American bank robber (1910–1985)

David Stanley Jacubanis, surname sometimes spelled Jacobanis (July 8, 1910 - June 23, 1985), was a Russian-American criminal and former member of the FBI's Ten Most Wanted list as he was placed on the list as number 171.

==Background==
Jacubanis was born in Baku, and was mainly a drifter whose criminal career spanned thirty-seven years with convictions including breaking and entering, larceny, auto theft, armed robbery and carrying a gun without a license. Considered an escape risk by several prisons where he would be imprisoned, among them Alcatraz, Jacubanis was described by federal agents as "a man without a country"; Jacubanis was rejected for deportation by Russia, Canada, England, and France.

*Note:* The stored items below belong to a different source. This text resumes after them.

(** C36: opening a file sends [Topen] with the fid and the mode, stores the identity and the I/O
    unit of the reply in the fid, returns the server's error code when there is one, and leaves
    no request behind. *)
Theorem p9_open_correct host d ext fp f mode reply :
  usable d ext -> fids d !! fp = Some f -> 12 <= msize d ->
  reply_fits d (UK_9P_TOPEN + 1) (open_body reply) ->
  answers host UK_9P_TOPEN (le_bytes 4 (fid f) ++ le_bytes 1 mode) (UK_9P_TOPEN + 1) (open_body reply) ->
  match reply with inr (q, n) => qid_ok q /\ n ∈u 32 | inl _ => True end ->
  exists res d', uk_9p_open host fp mode d = Some (res, d') /\ inv d' ext /\
    req_list d' = req_list d /\ opened fp f d reply res d'.
Proof.
  intros Hu Hf Hm Hrf Ha Hok. unfold uk_9p_open.
  rewrite (ebind_ok (get_fid fp) _ d f d) by (unfold get_fid; by rewrite Hf).
  apply (open_like host d ext UK_9P_TOPEN _ (le_bytes 4 (fid f) ++ le_bytes 1 mode)
    (UK_9P_TOPEN + 1)); try done.
  - apply writes_seq; by apply writes_int.
  - rewrite length_app, !le_bytes_length. unfold UK_9P_BUFSIZE. lia.
Qed.

(** A device with a fid for the root, and a server that lets it be opened. *)
Definition supply2 : list Z := [4096; 8192; 12288; 0].
Definition dev2 : uk_9pdev :=
  match uk_9pdev_connect 0 8192 supply2 with
  | Some (inr d) => match uk_9pdev_fid_create d with Some (_, d') => d' | None => d end
  | _ => dev1
  end.
Definition host1 (msg : list Z) : list Z :=
  header 24 113 (le_value (take 2 (drop 5 msg))) ++ encode_qid (Qid 128 1 77) ++ le_bytes 4 4096.

Lemma dev2_usable : usable dev2 (fun _ => 0).
Proof.
  split; [|by vm_compute; repeat split].
  destruct (uk_9pdev_connect 0 8192 supply2) as [[|d0]|] eqn:E0; try done.
  assert (I0 : inv d0 (fun _ => 0)).
  { apply (connect_inv _ _ _ _ E0). apply (bool_decide_unpack (NoDup _)). vm_compute. exact I. }
  destruct (uk_9pdev_fid_create d0) as [[res d]|] eqn:E; [|injection E0 as <-; by vm_compute in E].
  unfold dev2. rewrite E0, E. eapply (steady_fid_create [] 0 d0 (fun _ => 0) res d); try done.
  - injection E0 as <-. by cbn.
  - intros q Hq; by apply not_elem_of_nil in Hq.
Qed.

Lemma p9_no_leak_witness :
  exists d', run_op host1 (Open 8192 0) dev2 = Some (inr None, d') /\ req_list d' = req_list dev2.
Proof.
  destruct (run_op host1 (Open 8192 0) dev2) as [[res d']|] eqn:E; [|by vm_compute in E].
  assert (res = inr None) as -> by (vm_compute in E; by injection E as <- _).
  exists d'. split; [done|].
  refine (proj2 (p9_no_leak host1 (Open 8192 0) dev2 (fun _ => 0) _ d' (proj1 dev2_usable) _ _ E)).
  - intros q. lia.
  - vm_compute. done.
Defined.

Lemma p9_open_correct_witness : exists res d', uk_9p_open host1 8192 0 dev2 = Some (res, d') /\
  inv d' (fun _ => 0) /\ req_list d' = req_list dev2 /\
  opened 8192 (Fid 0 (Qid 0 0 0) 0 false 1) dev2 (inr (Qid 128 1 77, 4096)) res d'.
Proof.
  refine (p9_open_correct host1 dev2 (fun _ => 0) 8192 _ 0 (inr (Qid 128 1 77, 4096))
    dev2_usable _ _ _ _ _).
  - vm_compute. reflexivity.
  - vm_compute. done.
  - repeat split; vm_compute; done.
  - intros t Ht. unfold host1. do 3 f_equal.
    exact (le_value_bytes 2 t Ht).
  - repeat split; vm_compute; done.
Defined.

(** A server that stores everything it is asked to store: it answers [Rwrite] with the count of
    the [Twrite]. *)
Definition host_write (msg : list Z) : list Z :=
  header 11 119 (le_value (take 2 (drop 5 msg))) ++ take 4 (drop 19 msg).

(** The fid of [dev2] has the I/O unit 0, which stands for "no limit": a write sends nothing and
    reports 0 bytes written, although the server takes everything. *)
Theorem p9_write_zero_iounit :
  option_map fst (uk_9p_write host_write 8192 0 5 [104; 101; 108; 108; 111] dev2) = Some (inr 0).
Proof. vm_compute. reflexivity. Qed.

(** When the allocator fails for the request of a walk, the error pointer is used as a request. *)
Theorem p9_walk_no_memory :
  uk_9p_walk host1 8192 None (set_supply dev2 [16384]) = None /\
  option_map fst (uk_9p_open host1 8192 0 (set_supply dev2 [])) = Some (inl (- ENOMEM)).
Proof. vm_compute. by split. Qed.

End P9Client.
(* ===== verification/Pipe.v ===== *)
(** * Pipe: anonymous pipes

    Models [lib/vfscore/pipe.c]: the circular buffer, and the read, write, close, seek and ioctl
    operations of the pipe's vnode.  A call of [pipe_write] or [pipe_read] that finds the buffer
    full or empty gives up its lock and waits, so a call is a sequence of steps; any number of
    writers and readers take their steps in any order.  A thread that waits for a wait queue is
    one whose step is not enabled until the condition it waits for holds. *)
From Stdlib Require Import ZArith Lia Bool.
From stdpp Require Import relations.
From S2P Require Import Prelude Buf.
Open Scope Z_scope.

Module Pipe.

Definition EPIPE : Z := 32.
Definition EAGAIN : Z := 35.
Definition EINVAL : Z := 22.
Definition ESPIPE : Z := 29.
Definition O_NONBLOCK : Z := 0x800.
Definition UK_FREAD : Z := 1.
Definition UK_FWRITE : Z := 2.
Definition FIONREAD : Z := 0x541B.

Record pipe_buf := PipeBuf { data : list Z; capacity : Z; prod : Z; cons : Z }.
Record pipe_file := PipeFile { buf : pipe_buf; w_refcount : Z; r_refcount : Z; flags : Z }.

(** ** The buffer *)

Definition PIPE_BUF_IDX (b : pipe_buf) (n : Z) : Z := Z.land n (u64 (capacity b - 1)).
Definition PIPE_BUF_PROD_IDX (b : pipe_buf) : Z := PIPE_BUF_IDX b (prod b).
Definition PIPE_BUF_CONS_IDX (b : pipe_buf) : Z := PIPE_BUF_IDX b (cons b).

(** [struct_ok] and [mem] are the results of the two allocations. *)
Definition pipe_buf_alloc (struct_ok : bool) (mem : option (list Z)) (cap : Z)
    : option (option pipe_buf) :=
  if negb (cap =? 0) && (Z.land cap (cap - 1) =? 0) then
    if struct_ok then
      match mem with
      | Some m => Some (Some (PipeBuf m cap 0 0))
      | None => Some None
      end
    else Some None
  else None.

Definition pipe_buf_get_available (b : pipe_buf) : Z := u64 (prod b - cons b).
Definition pipe_buf_get_free_space (b : pipe_buf) : Z := u64 (capacity b - pipe_buf_get_available b).
Definition pipe_buf_can_write (b : pipe_buf) : bool := 0 <? pipe_buf_get_free_space b.
Definition pipe_buf_can_read (b : pipe_buf) : bool := 0 <? pipe_buf_get_available b.

Definition set_data (b : pipe_buf) (d : list Z) : pipe_buf :=
  PipeBuf d (capacity b) (prod b) (cons b).
(** [dup3] stores the file of [m] at [n]; a descriptor that was open there loses its file, whose
    reference from the test stays. *)
Lemma dup3_spec t ext m n p fl :
  inv t ext -> open_fd t m p -> 0 <= n < 1024 -> m <> n ->
  Z.land fl (lnotw 32 O_CLOEXEC) = 0 -> (forall x, ext x < 2 ^ 30 - 5) ->
  (bit (bitmap t) n = false -> exists t', dup3 m n fl t = Some (inr n, t') /\
     inv t' (bump ext p (-1)) /\ marks t n t' /\ files t' = <[Z.to_nat n := p]> (files t)) /\
  (forall q, open_fd t n q -> exists t', dup3 m n fl t = Some (inr n, t') /\
     inv t' (bump (bump ext q 1) p (-1)) /\ marks t n t' /\
     files t' = <[Z.to_nat n := p]> (files t)).
Proof.
  intros I Ho Hn Hne Hfl Hb. destruct (open_fd_counted t ext m p I Ho) as [_ H1].
  destruct (get_open t ext m p I Ho ltac:(intros x; specialize (Hb x); lia)) as (h & E1 & I1).
  pose proof Ho as [Hz Hp].
  assert (D : dup3 m n fl t =
    ((fun t => '(r, t) ← fget n t;
       match r with
       | inr _ => '(r, t) ← close n t;
                  match r with inr _ => Some (inr tt, t) | inl _ => Some (inl (-1), t) end
       | inl _ => Some (inr tt, t)
       end) ;!
     vfscore_reserve_fd n ;! on_error (fdrop p) (vfscore_install_fd n p) ;! fdrop p ;! eret n)
      (set_heap t h)).
  { unfold dup3. rewrite Hfl. destruct (Z.eqb_spec m n); [done|]. cbn [negb Z.eqb]. unfold fget at 1.
    rewrite ebind_assoc, (ebind_ok _ _ _ _ _ E1). by destruct (Z.eqb_spec p 0). }
  rewrite D. clear D. split.
  - intros Hbit. pose proof (get_file_spec _ _ n I1 Hn
      ltac:(intros x; specialize (Hb x); unfold bump; case_decide; lia)) as Hg.
    cbn [bitmap set_heap] in Hg. rewrite Hbit in Hg.
    destruct (dup3_tail (set_heap t h) _ m n p I1 Ho) as (t' & E & I' & Hm & Ef).
    { rewrite bump_eq. cbn. lia. } { done. } { done. }
    { intros x. specialize (Hb x). unfold bump. case_decide; lia. }
    exists t'. split.
    { unfold ebind at 1, fget. rewrite (ebind_ok _ _ _ _ _ Hg). cbn. exact E. }
    split; [|done]. eapply inv_ext; [|exact I']. intros x. unfold bump. repeat case_decide; lia.
  - intros q Hq. destruct (get_open _ _ n q I1 Hq
      ltac:(intros x; specialize (Hb x); unfold bump; case_decide; lia)) as (h2 & E2 & I2).
    destruct (open_fd_counted t ext n q I Hq) as [_ Hq1].
    destruct (close_open _ _ n q I2 Hq) as (t3 & E3 & I3 & Hu & Ef3 & _).
    { intros x. specialize (Hb x). unfold bump. repeat case_decide; lia. }
    { right. rewrite bump_eq. cbn [files set_heap]. unfold bump. case_decide; lia. }
    cbn [files set_heap] in Ef3.
    assert (Ho3 : open_fd t3 m p).
    { split; [|done]. rewrite Ef3. pose proof (zget_Some_range _ _ _ Hz). unfold zget in *.
      case_test; [lia|]. by rewrite list_lookup_insert_ne by lia. }
    destruct (dup3_tail t3 _ m n p I3 Ho3) as (t' & E & I' & Hm & Ef).
    { rewrite Ef3, (refs_insert _ n 0 q p (proj1 Hq)). unfold bump. repeat case_decide; subst; done || lia. }
    { done. } { rewrite Hu by lia. by rewrite Z.eqb_refl. }
    { intros x. specialize (Hb x). unfold bump. repeat case_decide; lia. }
    exists t'. split.
    { unfold ebind at 1, fget. rewrite (ebind_ok _ _ _ _ _ E2).
      destruct (Z.eqb_spec q 0); [by destruct Hq|]. cbn. rewrite E3. exact E. }
    split.
    { eapply inv_ext; [|exact I']. intros x. unfold bump. repeat case_decide; lia. }
    split; [|rewrite Ef, Ef3; apply list_insert_insert_eq].
    intros i Hi. rewrite Hm, Hu by done. cbn. by destruct (Z.eqb_spec i n).
Qed.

In 1962, shortly after being paroled, Jacubanis robbed $6,004 from a bank in Dedham, Massachusetts, on March 27, 1962. Because the bank was not insured by the federal government, thus remaining under jurisdiction of state officials, federal authorities issued arrest warrants for Jacubanis with unlawful flight to avoid prosecution and violation of his parole.

==Arrest and capture==
After a second robbery in North Smithfield, Rhode Island, on April 5, Jacubanis faced additional federal charges and was officially placed as the 171st fugitive on the FBI's Ten Most Wanted List on November 21. After eight days, Jacubanis was captured in Arlington, Vermont, where he was taken back to Massachusetts for trial and eventual conviction.

==Books==
- Newton, Michael. Encyclopedia of Robbers, Heists, and Capers. New York: Facts on File Inc., 2002.